The problem: Write out exactly the lines below that run from the one containing "rw_exclusive : writerActive_" through the one containing "Lemma writePred_spec l", both included, with no other lines.

═════ Dataset records

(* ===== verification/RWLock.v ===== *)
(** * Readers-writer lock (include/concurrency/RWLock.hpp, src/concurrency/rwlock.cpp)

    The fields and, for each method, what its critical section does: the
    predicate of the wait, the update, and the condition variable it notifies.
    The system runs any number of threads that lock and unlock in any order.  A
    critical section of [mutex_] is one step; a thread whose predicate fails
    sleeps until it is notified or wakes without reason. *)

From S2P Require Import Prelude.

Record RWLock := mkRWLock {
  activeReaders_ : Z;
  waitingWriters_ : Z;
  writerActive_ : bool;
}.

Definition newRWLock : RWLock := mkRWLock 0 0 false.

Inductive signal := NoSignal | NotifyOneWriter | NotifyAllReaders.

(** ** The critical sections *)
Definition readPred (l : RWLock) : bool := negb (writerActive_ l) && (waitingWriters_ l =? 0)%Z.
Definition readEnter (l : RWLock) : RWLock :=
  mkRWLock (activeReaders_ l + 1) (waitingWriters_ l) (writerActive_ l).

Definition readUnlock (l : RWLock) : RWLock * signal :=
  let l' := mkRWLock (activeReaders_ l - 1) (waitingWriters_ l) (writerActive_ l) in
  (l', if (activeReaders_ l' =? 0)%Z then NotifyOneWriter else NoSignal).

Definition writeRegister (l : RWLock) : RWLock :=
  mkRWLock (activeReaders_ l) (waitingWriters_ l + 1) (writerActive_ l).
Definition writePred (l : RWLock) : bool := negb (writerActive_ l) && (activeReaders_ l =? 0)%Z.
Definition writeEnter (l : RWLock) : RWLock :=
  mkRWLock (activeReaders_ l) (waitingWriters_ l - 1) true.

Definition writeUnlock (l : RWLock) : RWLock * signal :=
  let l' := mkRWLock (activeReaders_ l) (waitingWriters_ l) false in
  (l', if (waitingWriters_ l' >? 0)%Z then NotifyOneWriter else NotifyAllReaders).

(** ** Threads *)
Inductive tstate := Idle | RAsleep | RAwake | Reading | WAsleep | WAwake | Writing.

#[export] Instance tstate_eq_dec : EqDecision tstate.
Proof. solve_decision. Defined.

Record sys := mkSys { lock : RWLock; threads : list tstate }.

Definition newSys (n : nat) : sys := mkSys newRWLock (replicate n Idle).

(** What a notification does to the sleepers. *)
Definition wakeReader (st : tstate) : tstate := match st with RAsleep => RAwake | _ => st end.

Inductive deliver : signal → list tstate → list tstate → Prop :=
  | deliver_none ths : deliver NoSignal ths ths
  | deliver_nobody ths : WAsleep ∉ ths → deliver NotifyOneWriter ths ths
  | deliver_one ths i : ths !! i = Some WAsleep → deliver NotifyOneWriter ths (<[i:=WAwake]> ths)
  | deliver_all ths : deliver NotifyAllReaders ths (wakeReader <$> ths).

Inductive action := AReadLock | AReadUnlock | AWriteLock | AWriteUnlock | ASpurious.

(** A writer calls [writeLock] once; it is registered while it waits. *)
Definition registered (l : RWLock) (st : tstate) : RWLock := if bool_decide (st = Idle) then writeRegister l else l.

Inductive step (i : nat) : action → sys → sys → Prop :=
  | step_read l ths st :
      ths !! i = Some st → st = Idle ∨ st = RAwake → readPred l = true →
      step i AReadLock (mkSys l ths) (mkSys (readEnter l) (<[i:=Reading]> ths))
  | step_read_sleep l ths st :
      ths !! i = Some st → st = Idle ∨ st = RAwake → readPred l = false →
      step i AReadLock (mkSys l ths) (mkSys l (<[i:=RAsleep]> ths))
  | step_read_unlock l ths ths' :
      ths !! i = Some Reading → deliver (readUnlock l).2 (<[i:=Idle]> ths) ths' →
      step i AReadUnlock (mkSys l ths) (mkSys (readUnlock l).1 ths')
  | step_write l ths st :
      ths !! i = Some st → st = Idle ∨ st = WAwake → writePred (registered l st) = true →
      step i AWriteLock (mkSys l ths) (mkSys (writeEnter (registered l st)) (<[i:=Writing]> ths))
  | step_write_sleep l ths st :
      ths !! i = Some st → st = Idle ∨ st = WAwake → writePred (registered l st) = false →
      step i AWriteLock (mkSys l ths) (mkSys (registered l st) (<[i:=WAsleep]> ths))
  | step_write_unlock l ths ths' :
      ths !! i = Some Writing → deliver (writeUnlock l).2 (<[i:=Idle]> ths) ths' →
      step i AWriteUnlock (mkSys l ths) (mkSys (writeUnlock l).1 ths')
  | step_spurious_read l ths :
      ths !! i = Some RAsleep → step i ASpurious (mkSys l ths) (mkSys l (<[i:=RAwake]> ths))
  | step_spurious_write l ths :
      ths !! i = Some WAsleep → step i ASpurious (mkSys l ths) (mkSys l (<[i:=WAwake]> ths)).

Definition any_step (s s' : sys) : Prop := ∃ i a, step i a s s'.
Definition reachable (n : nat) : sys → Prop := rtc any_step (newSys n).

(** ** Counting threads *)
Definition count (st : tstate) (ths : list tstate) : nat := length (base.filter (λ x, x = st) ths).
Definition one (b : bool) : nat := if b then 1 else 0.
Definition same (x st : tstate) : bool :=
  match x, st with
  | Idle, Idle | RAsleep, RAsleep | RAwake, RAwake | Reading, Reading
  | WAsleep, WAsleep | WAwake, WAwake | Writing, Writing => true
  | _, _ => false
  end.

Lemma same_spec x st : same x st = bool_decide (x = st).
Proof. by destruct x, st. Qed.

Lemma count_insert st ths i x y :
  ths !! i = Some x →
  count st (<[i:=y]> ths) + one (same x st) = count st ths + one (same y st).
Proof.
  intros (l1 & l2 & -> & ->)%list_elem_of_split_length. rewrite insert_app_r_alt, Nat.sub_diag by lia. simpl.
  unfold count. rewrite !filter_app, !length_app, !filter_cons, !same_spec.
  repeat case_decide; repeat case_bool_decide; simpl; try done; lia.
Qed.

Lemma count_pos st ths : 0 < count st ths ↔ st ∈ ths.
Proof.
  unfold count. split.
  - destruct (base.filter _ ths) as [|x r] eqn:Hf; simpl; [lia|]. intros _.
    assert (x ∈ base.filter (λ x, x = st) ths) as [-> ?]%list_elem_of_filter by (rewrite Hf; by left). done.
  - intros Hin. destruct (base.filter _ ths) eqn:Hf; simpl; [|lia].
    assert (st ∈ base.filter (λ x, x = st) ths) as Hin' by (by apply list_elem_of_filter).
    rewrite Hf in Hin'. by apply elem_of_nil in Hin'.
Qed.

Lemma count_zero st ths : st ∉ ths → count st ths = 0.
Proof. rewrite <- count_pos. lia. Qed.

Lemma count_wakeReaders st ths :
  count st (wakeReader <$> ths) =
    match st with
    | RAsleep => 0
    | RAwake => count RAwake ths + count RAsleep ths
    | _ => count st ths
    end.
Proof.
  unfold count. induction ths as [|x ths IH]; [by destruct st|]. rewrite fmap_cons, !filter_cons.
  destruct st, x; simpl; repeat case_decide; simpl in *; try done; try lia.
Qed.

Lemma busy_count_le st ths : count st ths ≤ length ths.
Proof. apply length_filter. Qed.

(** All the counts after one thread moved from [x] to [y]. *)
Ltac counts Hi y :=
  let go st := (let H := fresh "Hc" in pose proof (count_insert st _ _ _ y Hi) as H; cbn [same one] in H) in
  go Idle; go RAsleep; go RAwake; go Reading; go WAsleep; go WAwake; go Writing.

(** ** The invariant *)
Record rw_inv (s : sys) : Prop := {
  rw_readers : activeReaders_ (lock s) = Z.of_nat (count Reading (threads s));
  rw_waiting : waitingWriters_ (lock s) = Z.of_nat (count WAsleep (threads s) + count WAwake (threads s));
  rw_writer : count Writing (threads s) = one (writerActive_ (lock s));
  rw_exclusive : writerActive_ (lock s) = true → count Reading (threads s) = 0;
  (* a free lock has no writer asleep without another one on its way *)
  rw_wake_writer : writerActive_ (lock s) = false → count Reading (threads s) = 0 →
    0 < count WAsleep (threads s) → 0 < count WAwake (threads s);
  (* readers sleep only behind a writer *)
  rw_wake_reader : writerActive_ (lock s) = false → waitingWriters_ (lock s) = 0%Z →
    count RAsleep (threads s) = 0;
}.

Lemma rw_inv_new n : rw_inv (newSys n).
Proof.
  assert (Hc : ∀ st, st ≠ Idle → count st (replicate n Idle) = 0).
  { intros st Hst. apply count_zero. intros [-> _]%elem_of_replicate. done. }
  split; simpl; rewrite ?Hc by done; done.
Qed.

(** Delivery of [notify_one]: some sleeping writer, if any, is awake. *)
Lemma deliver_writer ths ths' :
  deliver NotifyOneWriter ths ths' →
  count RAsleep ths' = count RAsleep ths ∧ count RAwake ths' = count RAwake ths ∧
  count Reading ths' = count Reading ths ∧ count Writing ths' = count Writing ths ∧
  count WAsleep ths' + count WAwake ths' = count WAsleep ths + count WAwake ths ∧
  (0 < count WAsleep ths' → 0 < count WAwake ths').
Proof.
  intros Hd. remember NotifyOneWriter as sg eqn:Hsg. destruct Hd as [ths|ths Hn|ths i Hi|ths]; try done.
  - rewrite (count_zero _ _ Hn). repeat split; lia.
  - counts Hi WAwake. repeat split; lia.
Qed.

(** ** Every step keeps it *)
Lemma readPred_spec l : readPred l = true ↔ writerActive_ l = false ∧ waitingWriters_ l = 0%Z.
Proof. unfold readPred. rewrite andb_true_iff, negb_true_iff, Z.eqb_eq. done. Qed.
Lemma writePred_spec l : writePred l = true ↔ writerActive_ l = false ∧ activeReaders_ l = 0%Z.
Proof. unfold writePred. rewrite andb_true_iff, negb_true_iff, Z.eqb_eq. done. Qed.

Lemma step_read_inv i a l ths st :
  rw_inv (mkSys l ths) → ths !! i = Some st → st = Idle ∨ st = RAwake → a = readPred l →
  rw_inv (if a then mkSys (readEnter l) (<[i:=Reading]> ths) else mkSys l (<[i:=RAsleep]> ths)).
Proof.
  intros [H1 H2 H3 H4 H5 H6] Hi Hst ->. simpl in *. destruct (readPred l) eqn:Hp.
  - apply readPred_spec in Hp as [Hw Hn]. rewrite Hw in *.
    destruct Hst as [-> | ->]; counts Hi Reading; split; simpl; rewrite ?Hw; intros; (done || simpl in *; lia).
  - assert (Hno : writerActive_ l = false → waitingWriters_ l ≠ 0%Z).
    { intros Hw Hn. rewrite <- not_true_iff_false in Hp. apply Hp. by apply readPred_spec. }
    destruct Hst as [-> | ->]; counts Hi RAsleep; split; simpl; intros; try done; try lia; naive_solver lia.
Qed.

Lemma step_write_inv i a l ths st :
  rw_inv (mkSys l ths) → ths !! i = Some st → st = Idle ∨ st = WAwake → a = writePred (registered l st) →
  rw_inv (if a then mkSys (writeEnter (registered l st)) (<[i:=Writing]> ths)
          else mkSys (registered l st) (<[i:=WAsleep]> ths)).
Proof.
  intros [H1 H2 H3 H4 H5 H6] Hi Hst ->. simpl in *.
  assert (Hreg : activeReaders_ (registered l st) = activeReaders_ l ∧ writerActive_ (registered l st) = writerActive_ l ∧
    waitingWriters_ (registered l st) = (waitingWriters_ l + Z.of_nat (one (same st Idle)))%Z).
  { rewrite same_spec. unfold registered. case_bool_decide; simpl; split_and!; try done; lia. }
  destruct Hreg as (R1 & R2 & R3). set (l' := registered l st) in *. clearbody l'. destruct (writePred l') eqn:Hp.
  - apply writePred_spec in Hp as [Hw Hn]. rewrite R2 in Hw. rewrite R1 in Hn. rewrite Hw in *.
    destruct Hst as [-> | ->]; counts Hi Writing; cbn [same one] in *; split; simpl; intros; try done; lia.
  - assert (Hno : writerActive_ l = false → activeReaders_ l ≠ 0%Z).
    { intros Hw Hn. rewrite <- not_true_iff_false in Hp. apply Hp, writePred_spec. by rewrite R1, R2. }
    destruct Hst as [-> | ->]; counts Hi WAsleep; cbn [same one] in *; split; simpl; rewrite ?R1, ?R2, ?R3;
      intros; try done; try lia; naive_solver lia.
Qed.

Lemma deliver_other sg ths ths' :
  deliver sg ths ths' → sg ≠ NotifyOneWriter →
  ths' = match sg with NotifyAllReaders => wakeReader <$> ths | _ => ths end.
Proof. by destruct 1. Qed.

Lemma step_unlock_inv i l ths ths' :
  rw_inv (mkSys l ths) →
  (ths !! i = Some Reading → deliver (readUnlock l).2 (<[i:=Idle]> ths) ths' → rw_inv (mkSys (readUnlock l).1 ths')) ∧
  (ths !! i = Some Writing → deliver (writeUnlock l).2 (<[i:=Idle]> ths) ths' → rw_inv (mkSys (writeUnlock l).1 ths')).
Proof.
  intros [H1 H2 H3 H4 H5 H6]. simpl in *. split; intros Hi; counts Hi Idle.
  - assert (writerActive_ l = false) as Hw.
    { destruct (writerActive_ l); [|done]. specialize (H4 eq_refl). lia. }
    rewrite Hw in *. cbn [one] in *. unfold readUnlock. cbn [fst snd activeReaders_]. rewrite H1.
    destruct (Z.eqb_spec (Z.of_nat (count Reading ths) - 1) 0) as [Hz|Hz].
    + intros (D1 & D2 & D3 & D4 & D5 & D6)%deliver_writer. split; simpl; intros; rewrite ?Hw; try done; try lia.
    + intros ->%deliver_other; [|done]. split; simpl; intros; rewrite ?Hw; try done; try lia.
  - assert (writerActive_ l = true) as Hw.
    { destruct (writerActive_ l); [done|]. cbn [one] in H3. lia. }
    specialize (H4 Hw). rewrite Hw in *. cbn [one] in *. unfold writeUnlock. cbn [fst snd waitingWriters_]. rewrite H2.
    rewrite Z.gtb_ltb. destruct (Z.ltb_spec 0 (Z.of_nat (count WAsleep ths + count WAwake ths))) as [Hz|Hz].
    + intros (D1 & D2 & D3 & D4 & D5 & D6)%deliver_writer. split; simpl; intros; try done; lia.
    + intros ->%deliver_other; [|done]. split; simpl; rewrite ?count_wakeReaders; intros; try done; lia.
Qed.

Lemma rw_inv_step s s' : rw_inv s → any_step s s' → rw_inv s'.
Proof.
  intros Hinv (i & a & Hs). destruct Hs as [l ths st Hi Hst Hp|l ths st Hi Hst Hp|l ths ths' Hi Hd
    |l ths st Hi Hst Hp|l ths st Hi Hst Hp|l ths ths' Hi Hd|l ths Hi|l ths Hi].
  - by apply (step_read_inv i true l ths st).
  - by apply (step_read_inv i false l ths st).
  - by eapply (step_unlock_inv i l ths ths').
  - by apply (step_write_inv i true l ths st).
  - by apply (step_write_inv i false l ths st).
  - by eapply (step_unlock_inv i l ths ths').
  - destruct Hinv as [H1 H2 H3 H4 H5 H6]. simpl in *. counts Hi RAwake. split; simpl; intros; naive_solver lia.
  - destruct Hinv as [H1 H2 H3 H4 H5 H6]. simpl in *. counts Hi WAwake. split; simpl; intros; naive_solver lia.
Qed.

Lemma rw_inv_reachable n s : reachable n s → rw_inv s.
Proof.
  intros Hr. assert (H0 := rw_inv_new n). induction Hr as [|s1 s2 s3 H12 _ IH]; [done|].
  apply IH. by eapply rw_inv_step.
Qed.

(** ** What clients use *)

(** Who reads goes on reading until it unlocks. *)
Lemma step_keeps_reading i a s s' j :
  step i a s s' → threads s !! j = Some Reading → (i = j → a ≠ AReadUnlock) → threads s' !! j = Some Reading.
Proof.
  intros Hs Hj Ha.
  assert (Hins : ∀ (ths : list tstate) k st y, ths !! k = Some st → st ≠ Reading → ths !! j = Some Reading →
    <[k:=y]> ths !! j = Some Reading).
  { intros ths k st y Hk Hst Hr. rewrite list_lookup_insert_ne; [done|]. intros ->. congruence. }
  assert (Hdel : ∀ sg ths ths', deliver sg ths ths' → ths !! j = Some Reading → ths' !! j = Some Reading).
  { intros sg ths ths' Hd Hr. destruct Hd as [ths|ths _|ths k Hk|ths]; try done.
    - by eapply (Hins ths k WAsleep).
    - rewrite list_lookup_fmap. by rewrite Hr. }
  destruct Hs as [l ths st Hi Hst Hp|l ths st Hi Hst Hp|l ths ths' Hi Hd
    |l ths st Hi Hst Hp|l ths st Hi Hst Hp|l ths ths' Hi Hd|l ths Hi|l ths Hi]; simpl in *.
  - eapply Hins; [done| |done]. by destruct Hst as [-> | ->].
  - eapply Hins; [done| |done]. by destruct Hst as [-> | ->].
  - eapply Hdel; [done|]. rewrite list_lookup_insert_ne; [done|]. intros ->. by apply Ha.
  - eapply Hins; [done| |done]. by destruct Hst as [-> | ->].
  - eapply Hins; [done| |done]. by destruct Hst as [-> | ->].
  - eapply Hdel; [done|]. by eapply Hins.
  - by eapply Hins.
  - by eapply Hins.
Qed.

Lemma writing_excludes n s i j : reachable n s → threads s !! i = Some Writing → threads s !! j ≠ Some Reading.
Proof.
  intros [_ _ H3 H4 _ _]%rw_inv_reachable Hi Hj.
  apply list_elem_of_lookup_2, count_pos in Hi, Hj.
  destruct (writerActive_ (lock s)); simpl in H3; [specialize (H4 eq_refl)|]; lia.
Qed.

══════════

Answer to this exercise:
  rw_exclusive : writerActive_ (lock s) = true → count Reading (threads s) = 0;
  (* a free lock has no writer asleep without another one on its way *)
  rw_wake_writer : writerActive_ (lock s) = false → count Reading (threads s) = 0 →
    0 < count WAsleep (threads s) → 0 < count WAwake (threads s);
  (* readers sleep only behind a writer *)
  rw_wake_reader : writerActive_ (lock s) = false → waitingWriters_ (lock s) = 0%Z →
    count RAsleep (threads s) = 0;
}.

Lemma rw_inv_new n : rw_inv (newSys n).
Proof.
  assert (Hc : ∀ st, st ≠ Idle → count st (replicate n Idle) = 0).
  { intros st Hst. apply count_zero. intros [-> _]%elem_of_replicate. done. }
  split; simpl; rewrite ?Hc by done; done.
Qed.

(** Delivery of [notify_one]: some sleeping writer, if any, is awake. *)
Lemma deliver_writer ths ths' :
  deliver NotifyOneWriter ths ths' →
  count RAsleep ths' = count RAsleep ths ∧ count RAwake ths' = count RAwake ths ∧
  count Reading ths' = count Reading ths ∧ count Writing ths' = count Writing ths ∧
  count WAsleep ths' + count WAwake ths' = count WAsleep ths + count WAwake ths ∧
  (0 < count WAsleep ths' → 0 < count WAwake ths').
Proof.
  intros Hd. remember NotifyOneWriter as sg eqn:Hsg. destruct Hd as [ths|ths Hn|ths i Hi|ths]; try done.
  - rewrite (count_zero _ _ Hn). repeat split; lia.
  - counts Hi WAwake. repeat split; lia.
Qed.

(** ** Every step keeps it *)
Lemma readPred_spec l : readPred l = true ↔ writerActive_ l = false ∧ waitingWriters_ l = 0%Z.
Proof. unfold readPred. rewrite andb_true_iff, negb_true_iff, Z.eqb_eq. done. Qed.
Lemma writePred_spec l : writePred l = true ↔ writerActive_ l = false ∧ activeReaders_ l = 0%Z.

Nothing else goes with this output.